La calendarización no va a ser fácil por muchas razones. Primero, porque el 2% es un criterio arbitrario. Que Grecia y Estonia lo superen no añade a la OTAN el mismo valor que Francia, Alemania, Italia o España que incumplen ese criterio. Estos países, y los que se acercan al indicador del 20% de inversiones en equipamiento, deberán dar la batalla por incluir el factor cualitativo del gasto (unos gastan mejor que otros). También lo deberán dar los países que invierten en operaciones militares en el exterior y en equipos militares de proyección de fuerza (unos son más solidarios que otros). En segundo lugar, el porcentaje de la riqueza de cada país dedicado a la defensa depende de la evolución de la riqueza. Tradicionalmente el gasto militar se contraía en los periodos de crisis económica y se expandía en los de crecimiento. Lo novedoso de la situación actual es que, por un lado, la situación económica no es la mejor para elevar el nivel de gasto hasta el 2% del PIB y, por otro, que en los años el porcentaje de gasto en defensa no es proporcional al aumento o a la disminución de la riqueza, sino que tiende a reducirse. Este desfase lo conocemos bien en España, donde se ha reducido el presupuesto militar tanto en épocas de escasez como en las de expansión (de ahí que estemos al final de la cola y señalados con el dedo). También la conocen en Estados Unidos, que han bajado del 5,5% en 2009 al 3,6% en 2016 debido a la progresión de los gastos sociales y que, de seguir en esta progresión, tendrían dificultades para alcanzar la cifra mágica del 2% que exigen a sus aliados.

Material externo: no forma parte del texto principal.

(* ===== verification/ActivateChain.v ===== *)
(** * Making the best chain active ([validation.cpp])

    [DisconnectTip], [ConnectTip], [ActivateBestChainStep] and [ActivateBestChain].  What a block does to the
    coins is asked for through the interface [TipOps], which stands for reading the block, [ConnectBlock] or
    [DisconnectBlock] on a new cache (Undo.v, ConnectBlock.v), flushing that cache, and writing to disk; blocks are named by their entries.
    The memory pool, notifications, warnings and the check for a shutdown are left out. *)

From stdpp Require Import gmap sorting strings.
From S2P Require Import Prelude Words Arith256 PowHash Chain Pow AddBlock ValidationState ChainSelect.

(** ** The interface to the coins *)

(** [Connected]: the coins with the block, and the undo data with the position where it would be written;
    none for the genesis block. *)
Inductive connect_outcome (C U : Type) :=
  | Connected (coins : C) (undo : option (U * Z))
  | Refused (state : CValidationState).
Arguments Connected {C U}.
Arguments Refused {C U}.

Class TipOps (C U : Type) := {
  connect_coins : C -> nat -> connect_outcome C U;
  disconnect_coins : C -> nat -> U -> option C;       (* fails when something cannot be read *)
  flush_coins : C -> option CValidationState }.       (* the error, if there is one *)

(** ** The operations *)

Definition IsInvalid (state : CValidationState) : bool := match mode state with MODE_INVALID => true | _ => false end.

Definition GetUndoPos (b : CBlockIndex) : Z * Z :=
  if nStatus b .& BLOCK_HAVE_UNDO =? 0 then (-1, 0) else (nFile b, nUndoPos b).
Definition no_undo (b : CBlockIndex) : bool := (GetUndoPos b).1 =? -1.
Definition with_nUndoPos (pos : Z) (b : CBlockIndex) : CBlockIndex :=
  let '(mk_index h p sk ht f d _ w n t st v m ti bi no sq) := b in
  mk_index h p sk ht f d pos w n t st v m ti bi no sq.

Section Activate.
Context {C U : Type} `{TipOps C U}.
Variable address : nat -> Z.

(** The chain, [pcoinsTip], and the undo data of the blocks that is on disk. *)
Record node := mk_node {
  cs : chainstate;
  coins_tip : C;
  undo_files : gmap nat U }.
Definition with_cs (n : node) (st : chainstate) : node := mk_node st (coins_tip n) (undo_files n).
Definition with_coins (n : node) (c : C) : node := mk_node (cs n) c (undo_files n).

(** What [ConnectBlock] does to the entry of a connected block. *)
Definition record_undo (n : node) (p : nat) (u : U) (pos : Z) : option node :=
  b ← entries (cs n) !! p;
  if no_undo b || negb (IsValid BLOCK_VALID_SCRIPTS b) then
    let '(b, files) := if no_undo b then (add_status BLOCK_HAVE_UNDO (with_nUndoPos pos b), <[p := u]> (undo_files n))
                       else (b, undo_files n) in
    '(_, b) ← RaiseValidity BLOCK_VALID_SCRIPTS b;
    Some (mk_node (with_index (cs n) (make_dirty p (update_entry p (fun _ => b) (index (cs n))))) (coins_tip n) files)
  else Some n.

(** The log message reads the new tip. *)
Definition UpdateTip (st : chainstate) (pindexNew : ptr) : option chainstate :=
  v ← SetTip (entries st) (chainActive st) pindexNew;
  _ ← Tip v;
  Some (with_active st v).

Definition DisconnectTip (n : node) : option (bool * node) :=
  pindexDelete ← tip (cs n);
  b ← entries (cs n) !! pindexDelete;
  match (if no_undo b then None else undo_files n !! pindexDelete) with
  | None => Some (false, n)
  | Some u =>
      match disconnect_coins (coins_tip n) pindexDelete u with
      | None => Some (false, n)
      | Some c =>
          let n := with_coins n c in
          match flush_coins c with
          | Some _ => Some (false, n)
          | None => st ← UpdateTip (cs n) (pprev b); Some (true, with_cs n st)
          end
      end
  end.

(** The state with the reason, when the block could not be connected. *)
Definition ConnectTip (n : node) (pindexNew : nat) : option (option CValidationState * node) :=
  b ← entries (cs n) !! pindexNew;
  if negb (bool_decide (pprev b = tip (cs n))) then None
  else
    match connect_coins (coins_tip n) pindexNew with
    | Refused state =>
        st ← (if IsInvalid state then InvalidBlockFound address (cs n) pindexNew state else Some (cs n));
        Some (Some state, with_cs n st)
    | Connected c undo =>
        n ← match undo with Some (u, pos) => record_undo n pindexNew u pos | None => Some n end;
        let n := with_coins n c in
        match flush_coins c with
        | Some state => Some (Some state, n)
        | None => st ← UpdateTip (cs n) (Some pindexNew); Some (None, with_cs n st)
        end
    end.

(** ** ActivateBestChainStep *)

Fixpoint disconnect_to (fuel : nat) (n : node) (pindexFork : ptr) : option (bool * node) :=
  if bool_decide (tip (cs n) = None \/ tip (cs n) = pindexFork) then Some (true, n)
  else
    match fuel with
    | O => None
    | S fuel => '(ok, n) ← DisconnectTip n; if ok : bool then disconnect_to fuel n pindexFork else Some (false, n)
    end.

(** [vpindexToConnect] from its end: the blocks above height [h] up to [pindexIter]. *)
Fixpoint blocks_to_connect (fuel : nat) (s : store) (pindexIter : ptr) (h : Z) (l : list nat) : option (list nat) :=
  match pindexIter with
  | None => Some l
  | Some p =>
      b ← s !! p;
      if nHeight b =? h then Some l
      else match fuel with O => None | S fuel => blocks_to_connect fuel s (pprev b) h (p :: l) end
  end.

(** Whether the tip has more work than the one before. *)
Definition better_position (s : store) (pindexTip pindexOldTip : ptr) : option bool :=
  match pindexOldTip with
  | None => Some true
  | Some o => t ← pindexTip; bt ← s !! t; bo ← s !! o; Some (0 <? CompareTo (nChainWork bt) (nChainWork bo))
  end.

(** [Stop]: with [fInvalidFound]; [Failed]: a system error. *)
Inductive progress := Continue (n : node) | Stop (fInvalidFound : bool) (n : node) | Failed (n : node).

Fixpoint connect_list (pindexOldTip back : ptr) (l : list nat) (n : node) : option progress :=
  match l with
  | [] => Some (Continue n)
  | p :: l =>
      '(r, n) ← ConnectTip n p;
      match r with
      | Some state =>
          if IsInvalid state then
            st ← (if negb (corruptionPossible state) then q ← back; InvalidChainFound (cs n) q else Some (cs n));
            Some (Stop true (with_cs n st))
          else Some (Failed n)
      | None =>
          st ← PruneBlockIndexCandidates address (cs n);
          better ← better_position (entries st) (tip st) pindexOldTip;
          if better : bool then Some (Stop false (with_cs n st)) else connect_list pindexOldTip back l (with_cs n st)
      end
  end.

(** Up to 32 blocks at a time, from height [height]. *)
Fixpoint connect_loop (fuel : nat) (pindexOldTip : ptr) (pindexMostWork : nat) (height : Z) (n : node) : option progress :=
  b ← entries (cs n) !! pindexMostWork;
  if height =? nHeight b then Some (Continue n)
  else
    match fuel with
    | O => None
    | S fuel =>
        let nTargetHeight := Z.min (height + 32) (nHeight b) in
        q ← GetAncestor (entries (cs n)) pindexMostWork nTargetHeight;
        l ← blocks_to_connect (Z.to_nat (nTargetHeight - height)) (entries (cs n)) q height [];
        r ← connect_list pindexOldTip (head l) l n;
        match r with Continue n => connect_loop fuel pindexOldTip pindexMostWork nTargetHeight n | _ => Some r end
    end.

(** The result, [fInvalidFound] and the state. *)
Definition ActivateBestChainStep (n : node) (pindexMostWork : nat) : option (bool * bool * node) :=
  let pindexOldTip := tip (cs n) in
  pindexFork ← FindFork (entries (cs n)) (chainActive (cs n)) (Some pindexMostWork);
  let fBlocksDisconnected := negb (bool_decide (tip (cs n) = None \/ tip (cs n) = pindexFork)) in
  '(ok, n) ← disconnect_to (length (chainActive (cs n))) n pindexFork;
  if negb ok then Some (false, false, n)
  else
    height ← match pindexFork with None => Some (-1) | Some f => b ← entries (cs n) !! f; Some (nHeight b) end;
    b ← entries (cs n) !! pindexMostWork;
    r ← connect_loop (Z.to_nat (nHeight b - height)) pindexOldTip pindexMostWork height n;
    let finish fInvalidFound n :=
      if fBlocksDisconnected then _ ← tip (cs n); Some (true, fInvalidFound, n) else Some (true, fInvalidFound, n) in
    match r with
    | Continue n => finish false n
    | Stop invalid n => finish invalid n
    | Failed n => Some (false, false, n)
    end.

(** ** ActivateBestChain *)

Fixpoint activate (fuel : nat) (n : node) (pindexMostWork : ptr) : option (bool * node) :=
  match fuel with
  | O => None
  | S fuel =>
      '(n, pindexMostWork) ← match pindexMostWork with
                             | None => '(st, p) ← FindMostWorkChain address (cs n); Some (with_cs n st, p)
                             | Some _ => Some (n, pindexMostWork)
                             end;
      if bool_decide (pindexMostWork = None \/ pindexMostWork = tip (cs n)) then Some (true, n)
      else
        p ← pindexMostWork;
        '(ok, fInvalidFound, n) ← ActivateBestChainStep n p;
        if negb ok then Some (false, n)
        else
          let pindexMostWork := if fInvalidFound : bool then None else pindexMostWork in
          if bool_decide (tip (cs n) = pindexMostWork) then
            match flush_coins (coins_tip n) with Some _ => Some (false, n) | None => Some (true, n) end
          else activate fuel n pindexMostWork
  end.

(** Every turn finds an invalid block or comes closer to the best one. *)
Definition not_failed (s : store) : nat := sum_list_with (fun b => if failed b then O else 1%nat) s.
Definition max_height (s : store) : nat := foldr (fun b => Nat.max (Z.to_nat (nHeight b))) O s.
Definition ActivateBestChain (n : node) : option (bool * node) :=
  let s := entries (cs n) in
  activate (S (not_failed s) * S (S (max_height s))) n None.
End Activate.
Arguments node : clear implicits.
Arguments progress : clear implicits.

(** ** The laws of the interface *)

(** [root] is the genesis block and [c0] the coins with it.  Disconnecting undoes connecting; a block that is refused
    is as it should be on the disk (a block with other transactions than its header's is not stored), and an
    error while writing is not blamed on a block. *)
Class TipOpsSpec (C U : Type) `{TipOps C U} (root : nat) (c0 : C) := {
  disconnect_connected : forall c p c' u pos c'', connect_coins c p = Connected c' (Some (u, pos)) ->
    disconnect_coins c' p u = Some c'' -> c'' = c;
  connected_undo : forall c p c', connect_coins c p = Connected c' None -> p = root;
  refused_intact : forall c p state, connect_coins c p = Refused state -> IsInvalid state = true -> corruptionPossible state = false;
  flush_error : forall c state, flush_coins c = Some state -> IsInvalid state = false }.

(** ** Changes of the entries *)

(** The header of the block is valid ([BLOCK_VALID_TREE]). *)
Definition in_tree (b : CBlockIndex) : Prop := BLOCK_VALID_TREE <= nStatus b .& BLOCK_VALID_MASK.
Lemma in_tree_add flag b : flag .& BLOCK_VALID_MASK = 0 -> in_tree b -> in_tree (add_status flag b).
Proof.
  intros Hf. unfold in_tree. replace (nStatus (add_status flag b)) with (nStatus b .| flag) by (now destruct b).
  now rewrite Z.land_lor_distr_l, Hf, Z.lor_0_r.
Qed.

(** The marks for failure only grow, and no data is lost. *)
Definition evolves (s s' : store) : Prop := same_tree s s' /\
  forall p b b', s !! p = Some b -> s' !! p = Some b' ->
    (failed b = true -> failed b' = true) /\ has_data b' = has_data b /\ (in_tree b -> in_tree b').
(** They stay. *)
Definition same_flags (s s' : store) : Prop := same_tree s s' /\
  forall p b b', s !! p = Some b -> s' !! p = Some b' -> failed b' = failed b /\ has_data b' = has_data b /\ (in_tree b -> in_tree b').

Lemma same_flags_refl s : same_flags s s.
Proof. split; [done|]. intros p b b' H1 H2. now rewrite H1 in H2; injection H2 as <-. Qed.

Lemma same_flags_evolves s s' : same_flags s s' -> evolves s s'.
Proof. intros [Ht Hf]. split; [done|]. intros p b b' Hb Hb'. now destruct (Hf p b b' Hb Hb') as [-> [-> ?]]. Qed.

#[export] Instance evolves_preorder : PreOrder evolves.
Proof.
  split; [intros s; apply same_flags_evolves, same_flags_refl|]. intros s1 s2 s3 [T1 F1] [T2 F2]. split; [now transitivity s2|].
  intros p b1 b3 H1 H3. destruct (same_tree_lookup _ _ p b1 T1 H1) as (b2 & H2 & _).
  destruct (F1 p b1 b2 H1 H2) as (A1 & A2 & A3), (F2 p b2 b3 H2 H3) as (B1 & B2 & B3). split; [auto|]. split; [congruence|auto].
Qed.

Lemma evolves_usable s s' p : evolves s s' -> usable s' p -> usable s p.
Proof.
  intros [Ht Hf] [Hp Hu]. split; [now apply (same_tree_valid s' s)|]. intros m q b Hup Hb.
  destruct (same_tree_lookup _ _ q b Ht Hb) as (b' & Hb' & _). rewrite <- (same_tree_up _ _ Ht) in Hup.
  destruct (Hu m q b' Hup Hb') as [H1 H2], (Hf q b b' Hb Hb') as (F1 & F2 & _). split; [|congruence]. destruct (failed b); [|done].
  now rewrite F1 in H1.
Qed.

De aquí a mayo de 2017, cuando se espera la visita de Trump, el debate se mantendrá en términos presupuestarios. Aunque los “trumpologos” se esfuercen, ni los predecibles europeos en su Estrategia Global ni el impredecible Trump en sus acciones como presidente han cuestionado todavía la vigencia de la Alianza Atlántica. Ningún aliado desea otra movida en la OTAN que no sea la de mudarse a la nueva sede que estrenará Trump. La nueva sede es de cristal y está a prueba de huracanes y de depresiones tropicales, como todas las burocracias internacionales que sobreviven a las reformas radicales que proponen sus dirigentes. Mientras los “trumpologos” afinan sus predicciones sobre el numerito que el presidente Trump pueda monar en su vista, los diplomáticos aliados negociarán lo necesario para que el presidente Trump vuelva a casa desde Bruselas con el mensaje que todos los últimos presidentes estadounidenses quieren: demostrar a su electorado que quien manda en la OTAN son los Estados Unidos y que los aliados europeos pagan sus cuotas. Ningún aliado negará al presidente Trump su condición de patrón porque el que paga manda, pero si van a pagar más, tendrán que plantearle cuánto más, para qué y cuánta responsabilidad cederán a cambio. Al fin y al cabo, todos tendrán que dar explicaciones al volver a casa (todos menos los “trumpologos”).